[Dataset entries]

··········

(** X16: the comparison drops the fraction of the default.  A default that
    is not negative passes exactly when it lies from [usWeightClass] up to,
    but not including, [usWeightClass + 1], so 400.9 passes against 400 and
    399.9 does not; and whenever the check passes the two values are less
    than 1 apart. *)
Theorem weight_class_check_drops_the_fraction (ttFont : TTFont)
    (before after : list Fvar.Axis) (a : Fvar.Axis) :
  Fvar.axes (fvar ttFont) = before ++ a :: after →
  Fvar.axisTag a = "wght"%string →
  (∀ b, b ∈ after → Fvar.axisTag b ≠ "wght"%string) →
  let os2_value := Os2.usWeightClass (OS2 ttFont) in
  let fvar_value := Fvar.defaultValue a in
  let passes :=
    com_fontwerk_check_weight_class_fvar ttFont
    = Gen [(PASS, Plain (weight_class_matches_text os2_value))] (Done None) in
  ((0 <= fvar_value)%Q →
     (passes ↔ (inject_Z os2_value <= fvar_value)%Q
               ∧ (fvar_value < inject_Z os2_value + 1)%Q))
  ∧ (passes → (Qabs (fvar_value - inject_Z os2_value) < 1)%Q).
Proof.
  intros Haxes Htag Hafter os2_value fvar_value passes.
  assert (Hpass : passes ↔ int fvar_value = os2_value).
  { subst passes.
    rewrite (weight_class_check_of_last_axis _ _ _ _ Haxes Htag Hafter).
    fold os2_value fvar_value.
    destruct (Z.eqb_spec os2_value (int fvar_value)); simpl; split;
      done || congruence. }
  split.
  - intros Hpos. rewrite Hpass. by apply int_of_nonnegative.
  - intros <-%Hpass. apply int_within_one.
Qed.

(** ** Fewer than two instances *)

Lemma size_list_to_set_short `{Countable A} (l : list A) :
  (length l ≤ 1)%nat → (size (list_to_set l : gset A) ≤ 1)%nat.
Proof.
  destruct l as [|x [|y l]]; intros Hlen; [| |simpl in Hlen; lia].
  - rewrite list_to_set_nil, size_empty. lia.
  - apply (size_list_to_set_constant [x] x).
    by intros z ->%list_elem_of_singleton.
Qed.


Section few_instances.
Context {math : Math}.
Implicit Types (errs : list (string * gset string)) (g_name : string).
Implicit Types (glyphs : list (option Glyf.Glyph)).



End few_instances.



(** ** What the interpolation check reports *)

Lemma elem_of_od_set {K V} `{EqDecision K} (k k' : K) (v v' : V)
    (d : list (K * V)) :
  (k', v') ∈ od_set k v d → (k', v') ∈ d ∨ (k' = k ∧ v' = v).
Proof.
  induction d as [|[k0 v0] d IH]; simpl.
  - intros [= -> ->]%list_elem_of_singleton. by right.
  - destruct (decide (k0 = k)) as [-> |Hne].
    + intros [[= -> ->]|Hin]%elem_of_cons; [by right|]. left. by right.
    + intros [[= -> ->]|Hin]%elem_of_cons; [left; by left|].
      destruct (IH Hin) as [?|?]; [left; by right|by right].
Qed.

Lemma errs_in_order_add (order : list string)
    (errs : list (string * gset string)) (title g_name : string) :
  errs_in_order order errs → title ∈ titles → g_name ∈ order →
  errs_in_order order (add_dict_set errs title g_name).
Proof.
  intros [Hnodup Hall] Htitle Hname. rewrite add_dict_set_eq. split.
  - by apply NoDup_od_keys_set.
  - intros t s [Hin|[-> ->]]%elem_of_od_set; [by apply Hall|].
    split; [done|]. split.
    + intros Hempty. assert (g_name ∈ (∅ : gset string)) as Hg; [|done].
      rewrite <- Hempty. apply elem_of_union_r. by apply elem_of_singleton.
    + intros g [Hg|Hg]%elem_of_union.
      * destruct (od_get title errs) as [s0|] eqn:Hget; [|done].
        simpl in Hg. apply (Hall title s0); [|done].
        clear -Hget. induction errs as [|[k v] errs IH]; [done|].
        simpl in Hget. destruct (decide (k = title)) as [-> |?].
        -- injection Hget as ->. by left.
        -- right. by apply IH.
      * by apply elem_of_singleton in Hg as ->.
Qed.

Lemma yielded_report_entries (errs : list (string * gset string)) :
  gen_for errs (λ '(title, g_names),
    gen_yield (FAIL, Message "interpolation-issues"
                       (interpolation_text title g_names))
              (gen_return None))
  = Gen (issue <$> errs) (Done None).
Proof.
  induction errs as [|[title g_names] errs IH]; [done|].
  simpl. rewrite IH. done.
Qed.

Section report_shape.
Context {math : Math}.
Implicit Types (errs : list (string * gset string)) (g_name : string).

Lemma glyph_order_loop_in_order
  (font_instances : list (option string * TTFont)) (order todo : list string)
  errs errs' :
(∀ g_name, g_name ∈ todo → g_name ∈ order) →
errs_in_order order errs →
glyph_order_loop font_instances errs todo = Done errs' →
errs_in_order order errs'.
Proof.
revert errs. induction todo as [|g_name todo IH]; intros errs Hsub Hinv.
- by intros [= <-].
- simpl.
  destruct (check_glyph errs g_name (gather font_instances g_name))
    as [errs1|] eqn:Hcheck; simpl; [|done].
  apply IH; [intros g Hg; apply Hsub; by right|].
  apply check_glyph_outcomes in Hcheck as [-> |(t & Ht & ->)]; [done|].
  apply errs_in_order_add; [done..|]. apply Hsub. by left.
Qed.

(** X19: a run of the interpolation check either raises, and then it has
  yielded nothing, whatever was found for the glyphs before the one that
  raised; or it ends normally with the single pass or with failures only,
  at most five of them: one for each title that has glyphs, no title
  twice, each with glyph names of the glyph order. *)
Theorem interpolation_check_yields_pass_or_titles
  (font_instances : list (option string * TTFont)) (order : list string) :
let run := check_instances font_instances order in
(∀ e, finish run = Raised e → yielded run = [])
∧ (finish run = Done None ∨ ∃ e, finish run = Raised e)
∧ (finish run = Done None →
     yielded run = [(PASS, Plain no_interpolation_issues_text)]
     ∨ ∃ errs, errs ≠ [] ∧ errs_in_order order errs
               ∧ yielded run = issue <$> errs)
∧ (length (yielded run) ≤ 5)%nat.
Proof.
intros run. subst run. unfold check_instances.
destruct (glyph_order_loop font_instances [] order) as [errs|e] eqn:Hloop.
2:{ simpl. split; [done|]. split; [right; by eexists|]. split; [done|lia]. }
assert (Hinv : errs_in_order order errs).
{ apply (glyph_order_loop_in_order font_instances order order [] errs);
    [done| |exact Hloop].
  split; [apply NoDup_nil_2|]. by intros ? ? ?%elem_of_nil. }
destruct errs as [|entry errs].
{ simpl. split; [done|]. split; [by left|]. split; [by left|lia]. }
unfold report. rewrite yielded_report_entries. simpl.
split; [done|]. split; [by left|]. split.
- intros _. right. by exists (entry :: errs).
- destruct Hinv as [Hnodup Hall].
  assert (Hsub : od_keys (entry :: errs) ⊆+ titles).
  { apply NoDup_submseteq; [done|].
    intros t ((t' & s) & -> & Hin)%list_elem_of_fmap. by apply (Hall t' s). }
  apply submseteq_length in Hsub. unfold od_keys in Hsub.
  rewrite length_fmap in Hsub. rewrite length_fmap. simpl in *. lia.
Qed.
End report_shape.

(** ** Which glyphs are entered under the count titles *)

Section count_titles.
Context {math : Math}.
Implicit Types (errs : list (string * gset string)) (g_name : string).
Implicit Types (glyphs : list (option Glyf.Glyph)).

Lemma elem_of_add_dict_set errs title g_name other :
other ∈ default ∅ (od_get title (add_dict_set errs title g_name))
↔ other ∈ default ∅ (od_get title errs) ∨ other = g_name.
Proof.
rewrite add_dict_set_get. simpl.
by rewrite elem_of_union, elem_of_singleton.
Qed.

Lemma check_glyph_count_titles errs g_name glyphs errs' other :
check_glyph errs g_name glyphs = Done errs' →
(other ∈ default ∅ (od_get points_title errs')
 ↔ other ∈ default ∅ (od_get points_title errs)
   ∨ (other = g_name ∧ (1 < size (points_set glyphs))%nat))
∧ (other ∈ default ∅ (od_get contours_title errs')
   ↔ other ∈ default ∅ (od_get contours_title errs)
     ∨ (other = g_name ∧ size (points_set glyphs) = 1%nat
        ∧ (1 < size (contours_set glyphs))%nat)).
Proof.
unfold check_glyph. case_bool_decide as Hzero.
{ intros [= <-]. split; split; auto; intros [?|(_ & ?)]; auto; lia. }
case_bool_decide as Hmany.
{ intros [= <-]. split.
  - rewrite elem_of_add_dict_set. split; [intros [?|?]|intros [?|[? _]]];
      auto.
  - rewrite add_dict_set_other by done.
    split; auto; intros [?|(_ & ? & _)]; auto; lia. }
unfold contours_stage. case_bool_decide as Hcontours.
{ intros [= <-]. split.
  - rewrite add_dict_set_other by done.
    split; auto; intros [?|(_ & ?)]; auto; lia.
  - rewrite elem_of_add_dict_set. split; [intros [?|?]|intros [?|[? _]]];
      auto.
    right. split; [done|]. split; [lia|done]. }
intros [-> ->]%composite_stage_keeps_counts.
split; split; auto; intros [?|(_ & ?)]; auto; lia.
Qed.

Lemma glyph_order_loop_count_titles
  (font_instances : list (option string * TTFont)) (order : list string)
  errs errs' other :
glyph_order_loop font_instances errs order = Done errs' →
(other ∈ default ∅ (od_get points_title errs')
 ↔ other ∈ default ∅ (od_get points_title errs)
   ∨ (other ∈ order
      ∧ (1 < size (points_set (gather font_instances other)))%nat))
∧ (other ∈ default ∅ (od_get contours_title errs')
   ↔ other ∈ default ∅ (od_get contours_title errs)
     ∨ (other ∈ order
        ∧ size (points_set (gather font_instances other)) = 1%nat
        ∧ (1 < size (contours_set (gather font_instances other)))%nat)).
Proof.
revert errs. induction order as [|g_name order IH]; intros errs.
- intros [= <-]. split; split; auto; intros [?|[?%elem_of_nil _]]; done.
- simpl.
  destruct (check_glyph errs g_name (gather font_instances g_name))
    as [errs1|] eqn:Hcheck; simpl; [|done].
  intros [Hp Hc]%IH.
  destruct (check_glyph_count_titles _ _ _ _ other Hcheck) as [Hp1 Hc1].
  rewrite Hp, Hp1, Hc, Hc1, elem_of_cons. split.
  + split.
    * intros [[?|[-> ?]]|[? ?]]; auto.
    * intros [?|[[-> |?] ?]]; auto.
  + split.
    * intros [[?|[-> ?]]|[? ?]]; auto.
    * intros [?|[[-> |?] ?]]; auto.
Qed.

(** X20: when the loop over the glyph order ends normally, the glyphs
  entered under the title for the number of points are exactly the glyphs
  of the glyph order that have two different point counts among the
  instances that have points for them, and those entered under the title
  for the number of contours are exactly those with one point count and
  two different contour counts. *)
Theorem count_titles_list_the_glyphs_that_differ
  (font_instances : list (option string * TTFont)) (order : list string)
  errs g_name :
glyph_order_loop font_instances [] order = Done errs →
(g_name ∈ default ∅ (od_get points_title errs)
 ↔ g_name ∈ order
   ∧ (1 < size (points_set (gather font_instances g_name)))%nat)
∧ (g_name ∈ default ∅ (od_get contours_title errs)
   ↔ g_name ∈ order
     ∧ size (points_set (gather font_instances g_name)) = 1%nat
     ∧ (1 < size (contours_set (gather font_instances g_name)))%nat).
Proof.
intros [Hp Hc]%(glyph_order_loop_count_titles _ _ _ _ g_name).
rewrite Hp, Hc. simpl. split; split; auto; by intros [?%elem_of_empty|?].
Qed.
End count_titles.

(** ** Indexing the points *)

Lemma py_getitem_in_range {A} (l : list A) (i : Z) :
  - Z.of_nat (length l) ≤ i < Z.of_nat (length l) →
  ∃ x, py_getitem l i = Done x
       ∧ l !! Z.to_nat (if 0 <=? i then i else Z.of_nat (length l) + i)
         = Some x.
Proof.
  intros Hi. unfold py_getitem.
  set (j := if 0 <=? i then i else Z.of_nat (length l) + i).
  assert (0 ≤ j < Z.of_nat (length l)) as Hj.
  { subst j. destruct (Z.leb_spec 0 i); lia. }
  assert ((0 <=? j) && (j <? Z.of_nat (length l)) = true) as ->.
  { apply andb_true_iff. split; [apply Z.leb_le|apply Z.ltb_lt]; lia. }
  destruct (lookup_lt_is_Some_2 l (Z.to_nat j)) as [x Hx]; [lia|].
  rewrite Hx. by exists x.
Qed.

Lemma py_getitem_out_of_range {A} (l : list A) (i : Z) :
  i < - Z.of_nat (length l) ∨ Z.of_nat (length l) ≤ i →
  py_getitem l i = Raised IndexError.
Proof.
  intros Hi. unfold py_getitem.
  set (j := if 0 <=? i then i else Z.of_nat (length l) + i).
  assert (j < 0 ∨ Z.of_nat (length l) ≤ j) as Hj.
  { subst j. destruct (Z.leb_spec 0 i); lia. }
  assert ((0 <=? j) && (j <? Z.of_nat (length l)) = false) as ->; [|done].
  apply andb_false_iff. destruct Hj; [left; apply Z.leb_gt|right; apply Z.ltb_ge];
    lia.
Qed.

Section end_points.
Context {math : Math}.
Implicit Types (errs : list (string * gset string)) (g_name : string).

··········

Locate the line with "i < - Z.of_nat" in the entries above; extract it and every line after it, verbatim.

> **Exercise answer**
  i < - Z.of_nat (length l) ∨ Z.of_nat (length l) ≤ i →
  py_getitem l i = Raised IndexError.
Proof.
  intros Hi. unfold py_getitem.
  set (j := if 0 <=? i then i else Z.of_nat (length l) + i).
  assert (j < 0 ∨ Z.of_nat (length l) ≤ j) as Hj.
  { subst j. destruct (Z.leb_spec 0 i); lia. }
  assert ((0 <=? j) && (j <? Z.of_nat (length l)) = false) as ->; [|done].
  apply andb_false_iff. destruct Hj; [left; apply Z.leb_gt|right; apply Z.ltb_ge];
    lia.
Qed.

Section end_points.
Context {math : Math}.
Implicit Types (errs : list (string * gset string)) (g_name : string).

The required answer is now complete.